(** The rows [print_messages] writes: from the oldest message on, at most as many as the
    window has rows. *)
Fixpoint message_rows (n : nat) (i : Z) (r : chat_room_t) : outcome (list (list Z)) :=
  match n with
  | O => Done []
  | S n' =>
      k ← iadd (msg_start r) i;
      m ← znth (messages r) (Z.rem k MAX_MESSAGES);
      nm ← chars (m_name m);
      tx ← chars (m_text m);
      let row := str "[" ++ nm ++ str "]: " ++ tx in
      if max_chat <=? i + 2 then Done [row]
      else rows ← message_rows n' (i + 1) r; Done (row :: rows)
  end.

Definition print_messages (r : chat_room_t) : outcome (list (list Z)) :=
  message_rows (Z.to_nat (msg_count r)) 0 r.

(** The rows [print_clients] writes. *)
Fixpoint client_rows (cs : list client_t) (row : Z) : outcome (list (list Z)) :=
  match cs with
  | [] => Done []
  | c :: cs' =>
      if row <? max_users - 1 then
        if c_active c =? 0 then client_rows cs' row
        else nm ← chars (c_name c); rows ← client_rows cs' (row + 1); Done (nm :: rows)
      else Done []
  end.

Definition print_clients (r : chat_room_t) : outcome (list (list Z)) := client_rows (clients r) 1.

Definition draw (p : process) (rows : list (list Z)) (lm lc : Z) : process :=
  Process (client_name p) (client_idx p) (input p) (pos p) lm lc (screen p ++ [rows]).

Definition look_messages : micro := fun '(r, p) =>
  if negb (msg_count r =? last_msg_count p)
  then rows ← print_messages r; Done (r, draw p rows (msg_count r) (last_client_count p))
  else Done (r, p).

Definition look_clients : micro := fun '(r, p) =>
  if negb (client_count r =? last_client_count p)
  then rows ← print_clients r; Done (r, draw p rows (last_msg_count p) (client_count r))
  else Done (r, p).

(** One round of [receive_thread]. *)
Definition look_section : list micro := [look_messages; look_clients].

(** What [print_clients] of the server prints: the counter and every active name. *)
Fixpoint active_names (cs : list client_t) : outcome (list (list Z)) :=
  match cs with
  | [] => Done []
  | c :: cs' =>
      if c_active c =? 0 then active_names cs'
      else nm ← chars (c_name c); rows ← active_names cs'; Done (nm :: rows)
  end.

Definition report_clients (r : chat_room_t) : outcome (list (list Z)) :=
  rows ← active_names (clients r); Done ((str "Active clients (" ++ print_d (client_count r) ++ str "):") :: rows).

(** One round of the server. *)
Definition report : micro := fun '(r, p) =>
  if 0 <? client_count r
  then rows ← report_clients r; Done (r, draw p rows (last_msg_count p) (last_client_count p))
  else Done (r, p).
Definition report_section : list micro := [report].

(** * Many processes *)

(** What a thread does next: [main] of a client joins, talks and leaves; its second thread
    looks at the room, again and again; the server prints the clients, again and again. *)
Inductive phase := Starting | Talking | Gone | Looking | Serving.

(** A client that found no slot ends. *)
Definition next_phase (p : process) (after : phase) : phase :=
  match after with Talking => if client_idx p =? -1 then Gone else Talking | a => a end.

(** A thread is outside the semaphore, or inside with the steps that are left and the
    phase it is in afterwards. *)
Inductive where_ := Outside | Inside (todo : list micro) (after : phase).

Record proc := Proc { vars : process; ph : phase; at_ : where_ }.

(** The room, the threads, and all the messages that were ever said. *)
Record world := World { room : chat_room_t; procs : list proc; said : list (list Z * list Z) }.

Definition with_sem (r : chat_room_t) (n : Z) : chat_room_t :=
  Room n (clients r) (client_count r) (messages r) (msg_start r) (msg_count r).

Definition typed (p : process) (text : list Z) : process :=
  Process (client_name p) (client_idx p) text (pos p) (last_msg_count p) (last_client_count p) (screen p).

(** The strings a message will hold: name and line cut to their fields. *)
Definition cut (p : process) : list Z * list Z := (take 31 (cstr (client_name p)), take 255 (cstr (input p))).

(** Which section a process enters: the steps, the phase afterwards and what is said. *)
Inductive enters : process -> phase -> list micro -> phase -> list (list Z * list Z) -> Prop :=
  | enter_join p : enters p Starting join_section Talking []
  | enter_say p : enters p Talking say_section Talking [cut p]
  | enter_look p : enters p Looking look_section Looking []
  | enter_leave p : enters p Talking leave_section Gone []
  | enter_report p : enters p Serving report_section Serving [].

Inductive step : world -> world -> Prop :=
  (* a line is read into the input array, outside the semaphore *)
  | step_type w i q text :
      procs w !! i = Some q -> at_ q = Outside -> length text = 256%nat -> terminated text ->
      step w (World (room w) (<[i := Proc (typed (vars q) text) (ph q) Outside]> (procs w)) (said w))
  (* sem_wait succeeds when the semaphore is positive *)
  | step_wait w i q ms after msgs :
      procs w !! i = Some q -> at_ q = Outside -> 0 < sem (room w) ->
      enters (vars q) (ph q) ms after msgs ->
      step w (World (with_sem (room w) (sem (room w) - 1))
                (<[i := Proc (vars q) (ph q) (Inside ms after)]> (procs w)) (said w ++ msgs))
  (* one step inside *)
  | step_micro w i q m ms after r' p' :
      procs w !! i = Some q -> at_ q = Inside (m :: ms) after ->
      m (room w, vars q) = Done (r', p') ->
      step w (World r' (<[i := Proc p' (ph q) (Inside ms after)]> (procs w)) (said w))
  (* sem_post *)
  | step_post w i q after :
      procs w !! i = Some q -> at_ q = Inside [] after ->
      step w (World (with_sem (room w) (sem (room w) + 1))
                (<[i := Proc (vars q) (next_phase (vars q) after) Outside]> (procs w))
                (said w)).
End screen.

Definition init_room (cs : list client_t) (ms : list chat_message_t) : chat_room_t :=
  Room 1 ((fun c => Client (match c_name c with [] => [] | _ :: l => 0 :: l end) 0) <$> cs) 0 ms 0 0.

(** * The room between two sections *)

Definition entry (ms : list chat_message_t) (k : nat) : list Z * list Z :=
  match ms !! k with Some m => (cstr (m_name m), cstr (m_text m)) | None => ([], []) end.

#### [What to produce]
In the answer, give the lines from the first line of the data through the line with "Definition draw (p", exactly as they appear and with no additions.

#### [Answer to the problem]
(** The rows [print_messages] writes: from the oldest message on, at most as many as the
    window has rows. *)
Fixpoint message_rows (n : nat) (i : Z) (r : chat_room_t) : outcome (list (list Z)) :=
  match n with
  | O => Done []
  | S n' =>
      k ← iadd (msg_start r) i;
      m ← znth (messages r) (Z.rem k MAX_MESSAGES);
      nm ← chars (m_name m);
      tx ← chars (m_text m);
      let row := str "[" ++ nm ++ str "]: " ++ tx in
      if max_chat <=? i + 2 then Done [row]
      else rows ← message_rows n' (i + 1) r; Done (row :: rows)
  end.

Definition print_messages (r : chat_room_t) : outcome (list (list Z)) :=
  message_rows (Z.to_nat (msg_count r)) 0 r.

(** The rows [print_clients] writes. *)
Fixpoint client_rows (cs : list client_t) (row : Z) : outcome (list (list Z)) :=
  match cs with
  | [] => Done []
  | c :: cs' =>
      if row <? max_users - 1 then
        if c_active c =? 0 then client_rows cs' row
        else nm ← chars (c_name c); rows ← client_rows cs' (row + 1); Done (nm :: rows)
      else Done []
  end.

Definition print_clients (r : chat_room_t) : outcome (list (list Z)) := client_rows (clients r) 1.

Definition draw (p : process) (rows : list (list Z)) (lm lc : Z) : process :=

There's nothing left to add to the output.